Working at Industries Inc. I worked with 75 people everyday. Men and women who every night come home to 2 different work staff each day. All staff who come from a home of 1-6 people. You can imagine how fast a cold, or the flu can spread around. Needless to say my crappy immune system could not fight off every bug that came my way. Actually I didn't fight it off most of the time. I was sick ALL the time. I was a sneezing fool to be honest. I even caught a very bad case of pnemonia and was in the hospital for 10 days...you probably remember reading about it in my earlier posting. I was quite used to it. 
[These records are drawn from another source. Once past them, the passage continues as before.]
Lemma mem_false (a : node) (l : list node) : mem a l = false <-> ~ In a l.
Proof.
  rewrite <- mem_In. destruct (mem a l); split; congruence.
Qed.

(** ** The step of the threshold search *)

Lemma int_trunc_band (max_csize : Z) (n : nat) :
  (0 <= max_csize)%Z ->
  (int_trunc (inject_Z max_csize * (95 # 100)) >? Z.of_nat n)%Z = true <->
  (inject_Z (Z.of_nat n) + 1 <= (95 # 100) * inject_Z max_csize)%Q.
Proof.
  intro Hmax.
  unfold int_trunc. cbn [Qnum Qden Qmult inject_Z].
  rewrite Z.quot_div_nonneg by lia.
  rewrite Z.gtb_ltb, Z.ltb_lt.
  unfold Qle, Qplus, Qmult, inject_Z. cbn [Qnum Qden].
  change (Z.pos (1 * 100)) with 100%Z.
  change (Z.pos (1 * 1)) with 1%Z.
  change (Z.pos (100 * 1)) with 100%Z.
  split; intro H.
  - assert (Z.of_nat n + 1 <= max_csize * 95 / 100)%Z as H1 by lia.
    assert (100 * (max_csize * 95 / 100) <= max_csize * 95)%Z
      by (apply Z.mul_div_le; lia).
    lia.
  - assert (Z.of_nat n + 1 <= max_csize * 95 / 100)%Z as H1
      by (apply Z.div_le_lower_bound; lia).
    lia.
Qed.

(** C4, as amended: above [max_csize] the lower bound moves to the old
    [mid] and the trial to the midpoint of [high] and the old [mid]; when
    [n + 1 <= 0.95 * max_csize], that is when [n] is below the integer part
    of 95% of the bound, the upper bound moves to the old [mid] and the
    trial to the midpoint of the old [mid] and [low]; otherwise the search
    stops. *)
Theorem search_step_cases (max_csize : Z) (n : nat) (st : search_state) :
  ((max_csize < Z.of_nat n)%Z ->
     exists t, (t == (1 # 2) * (high st + mid st))%Q /\
       search_step max_csize n st =
       Continue {| high := high st; mid := t; low := mid st;
                   trial := t; pretrial := trial st |}) /\
  ((Z.of_nat n <= max_csize)%Z ->
   (inject_Z (Z.of_nat n) + 1 <= (95 # 100) * inject_Z max_csize)%Q ->
     exists t, (t == (1 # 2) * (mid st + low st))%Q /\
       search_step max_csize n st =
       Continue {| high := mid st; mid := t; low := low st;
                   trial := t; pretrial := trial st |}) /\
  ((Z.of_nat n <= max_csize)%Z ->
   ((95 # 100) * inject_Z max_csize < inject_Z (Z.of_nat n) + 1)%Q ->
     search_step max_csize n st =
     Break {| high := high st; mid := mid st; low := low st;
              trial := trial st; pretrial := trial st |}).
Proof.
  unfold search_step. repeat split.
  - intro H. apply Z.ltb_lt in H. rewrite H.
    eexists. split; [apply Qred_correct | reflexivity].
  - intros H1 H2.
    destruct (max_csize <? Z.of_nat n)%Z eqn:E; [apply Z.ltb_lt in E; lia|].
    apply int_trunc_band in H2; [|lia]. rewrite H2.
    eexists. split; [apply Qred_correct | reflexivity].
  - intros H1 H2.
    destruct (max_csize <? Z.of_nat n)%Z eqn:E; [apply Z.ltb_lt in E; lia|].
    destruct (int_trunc (inject_Z max_csize * (95 # 100)) >? Z.of_nat n)%Z eqn:E2;
      [|reflexivity].
    apply int_trunc_band in E2; [|lia].
    exfalso. exact (Qlt_not_le _ _ H2 E2).
Qed.
Lemma filter_insert_by_in (P : A → bool) x l :
  P x = true → ok x → Forall ok l →
  StronglySorted (Spec.notAfter compareFn) l →
  List.filter P (Js.insert_by compareFn x l)
  = Js.insert_by compareFn x (List.filter P l).
Proof.
  intros Hx Hokx Hok Hsorted. revert Hok.
  induction Hsorted as [|y l Hl IH Hy]; simpl; [by rewrite Hx|].
  intros [Hoky Hokl]%Forall_cons.
  case_bool_decide as Hxy; simpl.
  - rewrite Hx. destruct (P y) eqn:HPy; simpl.
    + by rewrite bool_decide_eq_true_2.
    + symmetry. apply insert_by_least.
      apply Forall_forall. intros z Hz%list_elem_of_In.
      apply List.filter_In in Hz as [Hz%list_elem_of_In _].
      rewrite Forall_forall in Hy. rewrite Forall_forall in Hokl.
      apply (compare_trans x y z); auto. by apply Hy.
  - destruct (P y) eqn:HPy; simpl.
    + by rewrite bool_decide_eq_false_2, IH.
    + by apply IH.
Qed.

Lemma filter_sort_by (P : A → bool) l :
  Forall ok l →
  List.filter P (Js.sort_by compareFn l)
  = Js.sort_by compareFn (List.filter P l).
Proof.
  induction 1 as [|x l Hx Hl IH]; simpl; [done|].
  fold (Js.sort_by compareFn l).
  destruct (P x) eqn:HPx; simpl.
  - fold (Js.sort_by compareFn (List.filter P l)). rewrite <- IH.
    apply filter_insert_by_in; [done|done| |by apply sort_by_le_sorted].
    by rewrite sort_by_Permutation.
  - by rewrite filter_insert_by_out.
Qed.

End SortingMore.

(** Of two todos, one is not after the other for the comparator, whatever
    their dates. *)
Lemma comparator_total sort a b :
  Js.sortCompare (Utils.comparator sort) a b ≤ 0
  ∨ Js.sortCompare (Utils.comparator sort) b a ≤ 0.
Proof.
  unfold Js.sortCompare, Utils.comparator, Utils.compare_created,
    Utils.compare_priority, Utils.compare_dueDate.
  destruct sort, (Todo.createdAt a) as [?|], (Todo.createdAt b) as [?|],
    (Todo.dueDate a) as [[?|]|], (Todo.dueDate b) as [[?|]|]; simpl; lia.
Qed.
Anyways since working at Carlson Studio in an almost seclusive envirment I haven't been very sick once I have worked there in fact and after one day of rest I felt much better and moved on. Now as I haven't been exposed to a real bug in over 8 months I have become a really crazy sick lady. I have no idea why? I am extremely emotional. As many of you know I am not a "cryer," not at all. For me to cry is kinda a big deal. I also don't really enjoy your typical "cry" movie (ie The Notebook, Titanic, I can't even name any more).  It isn't that I am proud of it. I do wish that I could cry a bit more, but it just isn't me. ANYWAYS....Today I have been crying, and upset, and whiny, and miserable, and completly out of wits. I don't think Matt knows what to do with me har,har,har. I asked him to rent some movies for me, the sweetheart that he is he ran right out and rented me two flicks. The first a adapted version of a Nicolas Sparks book. Wow, stopped me dead in my tracks, or would have. In my current condition I popped it in and cried almost the whole way through. Even while this is going on I realise that this isn't normally me. I would be laughing my tail off. I also have needed Matt right next to me ALL day. Cuddling me, and just sitting next to me. He of course doesn't mind, because he is the sensitive one in this relationship. Another thing I am not super proud of. I am not myself and I hope that this crazy person soon fades away along with all the symptoms that came with it...and Jonah would say "booger nose." 

1 comments:

Alicia O. & the gang said...

Ummmmm pregnancy test anyone? Is that a possibility?